Slow Roasted Rabbit. Slow Roasted Rabbit Rating: Unrated. Roasted Duck. Roasted Duck Rating: 4. Close Slow Cooker Venison Roast. Rating: 4. Deer Jerky. Peking Duck. Rating: 5 stars. Sweet and Spicy Venison Jerky.

Big Bear Stew Rating: 4. This stew of bear meat is made similarly to a beef stew. It's braised in beef broth with turnips, carrots, potatoes, and mushrooms. By Kyle. Wild Turkey Gumbo. Wild Turkey Gumbo Rating: 5 stars. This is a great recipe for a hearty soup. You can substitute tame turkey for wild turkey and still call it wild turkey gumbo because of the wild rice.

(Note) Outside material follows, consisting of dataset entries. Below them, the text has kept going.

(** The next packet is handed to the FPGA. *)
Lemma inv_feed s es x qr qt : inv s es x qr qt -> a_fifo (abs qt) <> [] ->
  exists z' es' x' qt', tx_feed i (ss_dev s) = Some (IRQ_HANDLED, z') /\ inv (set_dev z' s) es' x' qr qt' /\
    (fv_tx (view i es) <> [] -> fv_tx (view i es') <> []).
Proof using Hi Ht Hr HZ HF.
  intros Hinv Hne. pose proof Hinv as [Hio Hx Hon Hrx Htx Hgot Hsent]. set (z := ss_dev s) in *.
  destruct (a_fifo (abs qt)) as [|[k [[len oob] fl]] l] eqn:Hl; [done|].
  assert (Hkl : k ∈ p_fifolist qt).
  { cbn in Hl |- *. destruct (p_fifolist qt) as [|j fifo]; [done|]. injection Hl as -> _ _. set_solver. }
  assert (Hkp : (k < packets qt)%nat).
  { apply (in_lists qt (hi_wf _ _ _ _ _ _ _ Htx)). by apply (get_list_all qt (hi_wf _ _ _ _ _ _ _ Htx) FIFOLIST). }
  destruct (tx_feed_run z i (set_pool qt ht) x k len oob fl (APool (a_free (abs qt)) l (k :: a_used (abs qt))) (hi_half _ _ _ _ _ _ _ Htx) Hx
    (hi_pool _ _ _ _ _ _ _ Htx)) as (z' & q & E & Hh & Hq & Hf & Ha & Hk & Hio' & x' & Hx' & Hon').
  { unfold a_deq. cbn [set_pool zh_pool]. by rewrite Hl. }
  destruct (bus_buf _ k (hi_bus _ _ _ Ht _ _ _ _ Htx) Hkp) as (Hb & _). cbn [set_pool zh_pool] in *.
  set (wd := u32 (tx_size_encode (zh_jumbo_pkt_enable ht) len oob)).
  assert (Hv : view i (es ++ tx_handed i (set_pool qt ht) k len oob) =
    FpgaView (fv_rx (view i es)) (fv_tx (view i es) ++ [buf (zh_pool ht) k]) (fv_done (view i es))
      (fv_sent (view i es) ++ [(buf (zh_pool ht) k, wd)]) (fv_rx_addr (view i es)) (buf (zh_pool ht) k)).
  { rewrite view_app. unfold tx_handed. cbn [set_pool zh_pool zh_jumbo_pkt_enable]. fold wd. fold (zap_reg i ZAP_REG_TBAR).
    fold (zap_reg i ZAP_REG_BSR). unfold u32 at 1 2. rewrite !(Z.mod_small (buf qt k)) by done. rewrite (hi_buf _ _ _ _ _ _ _ Htx).
    replace (u32 wd) with wd by (unfold wd, u32; by rewrite Z.mod_mod). by apply observe_handed. }
  exists z', (es ++ tx_handed i (set_pool qt ht) k len oob), x', q. split; [exact E|].
  split; [|rewrite Hv; cbn; intros _ Hnil; by apply app_eq_nil in Hnil as [_ ?]].
  eapply (inv_tx s _ es); [exact Hinv|..]; cbn [set_dev ss_dev ss_rx_held ss_tx_held ss_got ss_sent]; rewrite ?Hv;
    cbn [fv_rx fv_tx fv_done fv_sent];
    [exact Hh|exact Hk|done|by apply geom_frame; left| |exact Hx'|done|done..| |].
  - by rewrite Hio', Hio, <- (assoc_L (++)).
  - assert (p_usedlist q = k :: p_usedlist qt) as -> by exact (f_equal a_used Ha). apply owned_post.
  - rewrite (queued_of ht qt) by apply (hi_geom _ _ _ _ _ _ _ Htx). rewrite Ha, Hl. cbn [a_fifo]. intros ->.
    rewrite <- (assoc_L (++)). done.
Qed.

Lemma inv_isr_full s es x qr qt : inv s es x qr qt ->
  exists z' es' x' qt', dma_isr_tx_full i (ss_dev s) = Some (IRQ_HANDLED, z') /\ inv (set_dev z' s) es' x' qr qt' /\
    (fv_tx (view i es) <> [] -> fv_tx (view i es') <> []).
Proof using Hi Ht Hr HZ HF.
  intros Hinv. unfold dma_isr_tx_full. rewrite (zbind_eq _ _ _ _ _ (tx_queue_empty_run _ i _ (hi_half _ _ _ _ _ _ _ (si_tx _ _ _ _ _ _ _ _ _ Hinv)))).
  cbn [set_pool zh_pool]. case_bool_decide as Hq.
  { destruct (inv_mask s es x qr qt Hinv) as (es' & H1 & Hv). exists (logged [tx_masked i] (ss_dev s)), es', x, qt. by rewrite Hv. }
  destruct (inv_feed s es x qr qt Hinv Hq) as (z' & es' & x' & qt' & E & H1 & Hv). rewrite (zbind_eq _ _ _ _ _ E).
  rewrite (zbind_eq _ _ _ _ _ (tx_queue_empty_run z' i _ (hi_half _ _ _ _ _ _ _ (si_tx _ _ _ _ _ _ _ _ _ H1)))).
  cbn [set_pool zh_pool]. case_bool_decide.
  - destruct (inv_mask _ es' x' qr qt' H1) as (es2 & H2 & Hv2). exists (logged [tx_masked i] z'), es2, x', qt'. by rewrite Hv2.
  - by exists z', es', x', qt'.
Qed.

Lemma inv_isr_free s es x qr qt : inv s es x qr qt -> fv_tx (view i es) <> [] ->
  exists z' es' qt', dma_isr_tx_free i (ss_dev s) = Some (tt, z') /\ inv (set_dev z' s) es' x qr qt'.
Proof using Hi Hr Ht HF.
  intros Hinv Hne. pose proof Hinv as [Hio Hx Hon Hrx Htx Hgot Hsent]. pose proof (hf_tbar es Hne) as Hin. rewrite <- Hio in Hin.
  pose proof (hi_nodup _ _ _ _ _ _ _ Htx) as Hnd. set (z := ss_dev s) in *.
  destruct (owned_return ht Ht _ _ _ _ Hnd (hi_owned _ _ _ _ _ _ _ Htx) Hin) as (k & Hb & Hk & Hown).
  rewrite Hb in Hown. pose proof (hi_buf _ _ _ _ _ _ _ Htx k) as Hbuf. rewrite <- Hbuf in Hb, Hown.
  destruct (isr_tx_free_run z i _ k _ (hi_half _ _ _ _ _ _ _ Htx) (hi_bus _ _ _ Ht _ _ _ _ Htx) (hi_used _ _ _ _ _ _ _ Htx k Hk) Hb
    (hi_put qt k Hk)) as (q & E & Hq & Ha & Hf). cbn [set_pool zh_pool] in *.
  set (es' := es ++ [IoRead (zap_reg i ZAP_REG_TBAR) (buf qt k)]).
  assert (Hv : view i es' = FpgaView (fv_rx (view i es)) (drop_addr (buf qt k) (fv_tx (view i es))) (fv_done (view i es))
    (fv_sent (view i es)) (fv_rx_addr (view i es)) (fv_tx_addr (view i es))).
  { unfold es'. rewrite view_app. by apply observe_returned. }
  eexists _, es', q. split; [exact E|].
  eapply (inv_tx s _ es); [exact Hinv|..]; cbn [set_dev ss_dev ss_rx_held ss_tx_held ss_got ss_sent]; rewrite ?Hv;
    cbn [fv_rx fv_tx fv_done fv_sent];
    [by eapply dev_half_same, (hi_half _ _ _ _ _ _ _ Htx)|exact (with_half_kept (logged _ z) TX _)|done|by apply geom_frame; right; left| |exact Hx|done|done..| |].
  - unfold es'. rewrite with_half_io, logged_io, Hio. by rewrite <- (assoc_L (++)).
  - intros _. by assert (p_usedlist q = list_without k (p_usedlist qt)) as -> by exact (f_equal a_used Ha).
  - rewrite (queued_of ht qt) by apply (hi_geom _ _ _ _ _ _ _ Htx). by rewrite Ha.
Qed.

(** The parts of the handler, after the cause [icr] has been read. *)
Lemma inv_parts s es x qr qt icr : inv s es x qr qt ->
  (rx_pending icr -> fv_rx (view i es) <> []) -> (tx_free_pending icr -> fv_tx (view i es) <> []) ->
  exists z1 z2 z' es' x' qr' qt',
    (if bit_set icr ICR_INT_RXRDY && bit_set icr ICR_MSK_RXRDY then dma_isr_rx i else mret tt) (ss_dev s) = Some (tt, z1) /\
    (if bit_set icr ICR_INT_TX_FULL_RDY && bit_set icr ICR_MSK_TX_FULL_RDY then dma_isr_tx_full i else mret IRQ_HANDLED) z1 =
      Some (IRQ_HANDLED, z2) /\
    (if bit_set icr ICR_INT_TX_FREE_RDY && bit_set icr ICR_MSK_TX_FREE_RDY then dma_isr_tx_free i else mret tt) z2 = Some (tt, z') /\
    inv (set_dev z' s) es' x' qr' qt' /\ (rx_pending icr -> a_fifo (abs qr') <> []).
Proof using Hi Hr Ht HF.
  intros Hinv Hrx Htx. unfold ICR_INT_RXRDY, ICR_MSK_RXRDY, ICR_INT_TX_FULL_RDY, ICR_MSK_TX_FULL_RDY, ICR_INT_TX_FREE_RDY, ICR_MSK_TX_FREE_RDY.
  rewrite !land_bit by lia.
  assert (H1 : exists z1 es1 x1 qr1, (if Z.testbit icr 1 && Z.testbit icr 17 then dma_isr_rx i else mret tt) (ss_dev s) = Some (tt, z1) /\
    inv (set_dev z1 s) es1 x1 qr1 qt /\ fv_tx (view i es1) = fv_tx (view i es) /\ (rx_pending icr -> a_fifo (abs qr1) <> [])).
  { destruct (Z.testbit icr 1 && Z.testbit icr 17) eqn:E.
    - apply andb_true_iff in E. destruct (inv_isr_rx s es x qr qt Hinv (Hrx E)) as (z1 & es1 & x1 & qr1 & E1 & Hi1 & Hv & Hq). by exists z1, es1, x1, qr1.
    - exists (ss_dev s), es, x, qr. rewrite set_dev_same. split_and!; [done..|]. intros [E1 E2]. by rewrite E1, E2 in E. }
  destruct H1 as (z1 & es1 & x1 & qr1 & E1 & Hi1 & Hv1 & Hq1).
  assert (H2 : exists z2 es2 x2 qt2, (if Z.testbit icr 2 && Z.testbit icr 18 then dma_isr_tx_full i else mret IRQ_HANDLED) z1 = Some (IRQ_HANDLED, z2) /\
    inv (set_dev z2 s) es2 x2 qr1 qt2 /\ (fv_tx (view i es1) <> [] -> fv_tx (view i es2) <> [])).
  { destruct (Z.testbit icr 2 && Z.testbit icr 18).
    - destruct (inv_isr_full _ _ _ _ _ Hi1) as (z2 & es2 & x2 & qt2 & E2 & Hi2 & Hv). by exists z2, es2, x2, qt2.
    - by exists z1, es1, x1, qt. }
  destruct H2 as (z2 & es2 & x2 & qt2 & E2 & Hi2 & Hv2). exists z1, z2.
  destruct (Z.testbit icr 3 && Z.testbit icr 19) eqn:E.
  - apply andb_true_iff in E. destruct (inv_isr_free _ _ _ _ _ Hi2) as (z3 & es3 & qt3 & E3 & Hi3); [apply Hv2; rewrite Hv1; by apply Htx|].
    exists z3, es3, x2, qr1, qt3. by split_and!.
  - exists z2, es2, x2, qr1, qt2. by split_and!.
Qed.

You can add more kick by increasing the spices or less kick by decreasing them. By natural sugar. Mike's Bait Shop's Turtle Stew. Southern turtle stew made with potatoes and onions. Much like a clam chowder. Good, hearty and filling. Turkey may be used in place of chicken. Grilled Venison Backstrap. Grilled Venison Backstrap Rating: 4.

Tender chunks of venison are marinated twice, and wrapped in thick bacon before being grilled until crispy on the outside. A venison version of Filet Mignon. This is a heavenly use of the best part of a deer. For the BBQ sauce, I prefer hickory flavored. As such, it can be slightly confusing to go about preparing these unique animals.

That means using the meat to make similar dishes, including burgers, chili, steak and much more. Add-ins like salt, pepper, vinegar, garlic, onions and soy sauce to bring out the flavor without overpowering the meat itself.

That way, you can expect better prices overall and perhaps even get access to a wider selection of game. The best cut of meat, meanwhile, is almost always the loin.

Avoid rookie mistakes Even though wild game can be cooked like more popular forms of meat, American Hunter explained that there are a few important mistakes to avoid.